A selection of this year's facts and figures

The Highs:
The internet has taken only 7 years to penetrate a quarter of the US population, while the telephone took up to 35 years to accomplish the same feat. (Europemedia — August 23)

During the past three years, female attendance at computer security training courses run by organizations like the SANS Institute has tripled. ( — October 9)

According to figures released Wednesday by analysts at Jupiter Media Metrix, U.S. women over the age of 18 comprise 40.9 percent of all online users. Men 18 and up now compose 39.8 percent of all online users. (Washington Post— June 13)

The Internet Archive, informally called the Wayback Machine, holds more 100 terabytes and 10 billion Web pages dating to 1996, including millions that had vanished as dot-coms collapsed, big companies scaled back or updated their offering. (LA Times — October 25)

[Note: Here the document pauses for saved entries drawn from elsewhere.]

(* ===== verification/HttpServer.v ===== *)
(** * The HTTP server: [internal/http], [internal/http/middleware]

    Requests, replies and the middlewares, each a function from handlers to
    handlers, composed the way the router composes them. A handler that returns
    no reply has panicked. Headers of replies and the access log are not
    modelled. *)

From S2P Require Import Prelude GoTime GoStrings Encodings Costing Store ExampleWorld QuotaService Tokens ApiKeys.
From S2P Require Import Rbac RateLimit Metering GatewayBase Caches.
#[local] Open Scope Z_scope.

(** A request, and how its client behaves: whether the body breaks off, how
    many writes of a streamed reply succeed before the client is gone ([None]:
    all), and whether the end of the upstream was seen by then. *)
Record Request := mkRequest {
  rq_Method : string;
  rq_Path : string;
  rq_Header : string → string;     (** [GetHeader]: empty when absent *)
  rq_GetQuery : string → option string;
  rq_Param : string → string;      (** the parameters of the path, as [Param] *)
  rq_Body : string;
  rq_BodyBreaks : bool;
  rq_Writes : option nat;
  rq_SeesEnd : bool
}.

Inductive body :=
| NoBody
| BodyError (code message requestID : string)
| BodyChat (response : GatewayBase.ChatCompletionResponse)
| BodyEvents (data : list string)            (** what was written of an event stream *)
| BodyJSON (value : json).

(** What a handler leaves in the context for [AdminAudit]. *)
Record auditInfo := mkauditInfo { au_ResourceType : string; au_ResourceID : option uuid; au_Action : option string }.

Record Reply := mkReply { re_Status : Z; re_Body : body; re_Audit : option auditInfo }.

(** What the server uses of third-party packages: [uuid.Parse], and
    [encoding/json] on the fields looked at before the request is decoded. *)
Class RequestParsing := {
  uuidParse : string → option uuid;
  probeStream : string → result bool;
  probeModel : string → string
}.

Module Http.
Import GatewayBase.

(** ** Errors *)

Definition CodeUnauthorized : string := "unauthorized".
Definition CodeForbidden : string := "forbidden".
Definition CodeNotFound : string := "not_found".
Definition CodeConflict : string := "conflict".
Definition CodeRateLimitExceeded : string := "rate_limit_exceeded".
Definition CodeInternalError : string := "internal_error".

Definition InvalidRequest (message : string) : err := EDomain 400 CodeInvalidRequest message.
Definition Unauthorized (message : string) : err := EDomain 401 CodeUnauthorized message.
Definition RequestTooLarge (message : string) : err := EDomain 413 CodeInvalidRequest message.
Definition NotFound (message : string) : err := EDomain 404 CodeNotFound message.
Definition Conflict (message : string) : err := EDomain 409 CodeConflict message.
Definition InternalError (message : string) : err := EDomain 500 CodeInternalError message.

(** ** The context of a request *)

Record Context := mkContext {
  cx_Request : Request;
  cx_RequestID : string;
  cx_Key : option APIKeyPrincipal;
  cx_Admin : option Rbac.AdminTokenPrincipal;
  cx_BodyLimit : Z
}.

Definition newContext (rq : Request) : Context := mkContext rq "" None None 0.

Definition Handler : Type := Context → M Reply.

Definition normalizeError (e : err) : Z * string * string :=
  match e with
  | EDomain status code message => (status, code, message)
  | _ => (500, CodeInternalError, "internal server error")
  end.

Definition errorReply (cx : Context) (status : Z) (code message : string) : Reply :=
  mkReply status (BodyError code message cx.(cx_RequestID)) None.

Definition RespondError (cx : Context) (e : err) : M Reply :=
  let '(status, code, message) := normalizeError e in mret (errorReply cx status code message).

Definition abortWithError (cx : Context) (status : Z) (code message : string) : M Reply :=
  mret (errorReply cx status code message).
Definition abortUnauthorized (cx : Context) : M Reply := abortWithError cx 401 CodeUnauthorized "unauthorized".

(** ** Tokens *)

Definition bearerToken (header : string) : option string :=
  if negb (HasPrefix header "Bearer ") then None
  else let token := TrimSpace (TrimPrefix header "Bearer ") in if String.eqb token "" then None else Some token.

(** ** Middlewares *)

Definition RequestIDHeader : string := "X-Request-Id".

Definition RequestID (next : Handler) : Handler := λ cx,
  let given := cx.(cx_Request).(rq_Header) RequestIDHeader in
  requestID ← (if String.eqb given "" then fresh ← new_uuid; mret (uuidString fresh) else mret given);
  next (mkContext cx.(cx_Request) requestID cx.(cx_Key) cx.(cx_Admin) cx.(cx_BodyLimit)).

Definition RequestBodyLimit (maxBytes : Z) (next : Handler) : Handler := λ cx,
  next (mkContext cx.(cx_Request) cx.(cx_RequestID) cx.(cx_Key) cx.(cx_Admin)
          (if 0 <? maxBytes then maxBytes else cx.(cx_BodyLimit))).

(** [gin.Recovery]. *)
Definition Recovery (next : Handler) : Handler := λ cx w,
  match next cx w with
  | (Err _, w') => (Ok (mkReply 500 NoBody None), w')
  | (Ok reply, w') => (Ok reply, w')
  end.

(** [io.ReadAll] of a body behind [http.MaxBytesReader]. *)
Inductive bodyError := BodyTooLarge | BodyBroken.
Definition ReadAll (cx : Context) : string + bodyError :=
  let rq := cx.(cx_Request) in
  if (0 <? cx.(cx_BodyLimit)) && (cx.(cx_BodyLimit) <? Z.of_nat (String.length rq.(rq_Body))) then inr BodyTooLarge
  else if rq.(rq_BodyBreaks) then inr BodyBroken
  else inl rq.(rq_Body).

(** A [RateLimiter], by the outcome of its n-th call. *)
Definition Limiter : Type := nat → APIKeyPrincipal → RateLimit.Decision * option err.
Definition LimiterAllow (limiter : Limiter) (principal : APIKeyPrincipal) : M (RateLimit.Decision * option err) :=
  n ← draw; mret (limiter n principal).

Section middleware.
Context `{Runtime, Digests, RequestParsing}.

Definition GatewayAPIKeyAuth (ring : TokenHashKeyRing) (next : Handler) : Handler := λ cx,
  match bearerToken (cx.(cx_Request).(rq_Header) "Authorization") with
  | None => abortUnauthorized cx
  | Some token =>
      r ← try (APIKeys.Authenticate ring token);
      match r with
      | Err _ => abortUnauthorized cx
      | Ok principal => next (mkContext cx.(cx_Request) cx.(cx_RequestID) (Some principal) cx.(cx_Admin) cx.(cx_BodyLimit))
      end
  end.

Definition RequireAPIKeyScope (scope : string) (next : Handler) : Handler := λ cx,
  match cx.(cx_Key) with
  | None => abortUnauthorized cx
  | Some principal =>
      if negb (Rbac.keyHasScope principal scope) then abortWithError cx 403 CodeForbidden "forbidden" else next cx
  end.

(** [uuid.Parse] of the request's id, or a new one. *)
Definition requestUUID (cx : Context) : M uuid :=
  match uuidParse cx.(cx_RequestID) with Some parsed => mret parsed | None => new_uuid end.

Definition requestHashAndModel (cx : Context) : string * string :=
  match ReadAll cx with
  | inr _ => ("", "")
  | inl body => if String.eqb body "" then ("", "") else ("sha256:" +:+ Caches.sha256Hex body, probeModel body)
  end.

Definition recordRateLimitFailure (recorder : option Metering.Service) (cx : Context) (principal : APIKeyPrincipal)
    (status : string) (statusCode : Z) (errorCode : string) (startedAt : Z) : M unit :=
  match recorder with
  | None => mret tt
  | Some ms =>
      requestID ← requestUUID cx;
      let '(requestHash, requestModel) := requestHashAndModel cx in
      now ← clock;
      completedAt ← clock;
      _ ← try (Metering.RecordFailure ms
        (Metering.mkRecordFailureInput requestID principal.(OrgID) (Some principal.(APIKeyID)) None None None
           cx.(cx_Request).(rq_Method) cx.(cx_Request).(rq_Path) requestModel status (wrap32 statusCode) errorCode requestHash ""
           (latencyMS now startedAt) None None startedAt completedAt));
      mret tt
  end.

Definition RateLimited (limiter : option Limiter) (recorder : option Metering.Service) (hasMetrics : bool) (next : Handler)
    : Handler := λ cx,
  startedAt ← clock;
  match cx.(cx_Key) with
  | None => abortUnauthorized cx
  | Some principal =>
      match limiter with
      | None => abortWithError cx 503 CodeProviderUnavailable "rate limit service unavailable"
      | Some limiter =>
          answer ← LimiterAllow limiter principal;
          match answer with
          | (_, Some _) =>
              _ ← recordRateLimitFailure recorder cx principal Metering.StatusError 503 CodeProviderUnavailable startedAt;
              abortWithError cx 503 CodeProviderUnavailable "rate limit service unavailable"
          | (decision, None) =>
              if negb decision.(RateLimit.dec_Allowed) then
                _ ← recordRateLimitFailure recorder cx principal Metering.StatusRateLimited 429 CodeRateLimitExceeded startedAt;
                _ ← (if hasMetrics then emit (EffMetric "rate_limited" [] 1) else mret tt);
                abortWithError cx 429 CodeRateLimitExceeded "rate limit exceeded"
              else next cx
          end
      end
  end.

(** What every route is behind. *)
Definition defaultMaxRequestBodyBytes : Z := Z.shiftl 8 20.
Definition served (route : Handler) (rq : Request) : M Reply :=
  RequestID (RequestBodyLimit defaultMaxRequestBodyBytes (Recovery route)) (newContext rq).
End middleware.
End Http.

Over 7,300 copyrighted books are currently available for free via online file-sharing networks. ( — August)

The subject of one of the world's first webcams - a coffee pot in a Cambridge University computer lab - has sold on eBay for £3,350. (The Guardian — August)

In a recent survey by Pew Internet, more than 60 percent of parents reported that they checked to see which Web sites their teenagers had visited. (NY Times)

Only 3 percent of UK credit card fraud relates to the internet, according to experts. (The Guardian — June 23)

The number of US citizens who download music from the Internet now averages about 6 million every day, according to the Pew Internet & American Life Project. (Nua Survey — April 25 )

The Lows:
Just one person in 10 living in the world has access to the Internet. (BBC — January 29)

According to Reporters Without Borders, at least 20 countries significantly restrict Internet access (it is not known how much they monitor e-mail traffic on the Internet. (NYTimes — April 25 )

Net users' patience only lasts 12 minutes. Information overload on the Internet causes users to feel frustrated and stressed, and can even lead to Internet rage (71 percent), according to a new study by in the UK. (Nua Survey — April 17 )

The collapse of the enthusiasm for Internet companies and stocks may be infecting the Web. PC Data Online researchers reported Monday a 2 percent drop in the number of people using the Internet in January, compared with December. (PCData Online — February 10)

46 percent of technology executives do not have a formal information security policy, and 68 percent do not conduct regular analysis of security risks or track security status. (Nua Survey, November 22, 2001)

At leas 155 federal computer systems - some containing sensitive research information or personal data on Americans - were temporarily taken over by hackers last year, according to a government review. (Nando Times— April 5 )

Pew researchers estimated that the growth of the Web has slowed from 700'000 new sites a year before 2001 to about 200'000 new sites. (MSNBC November 14)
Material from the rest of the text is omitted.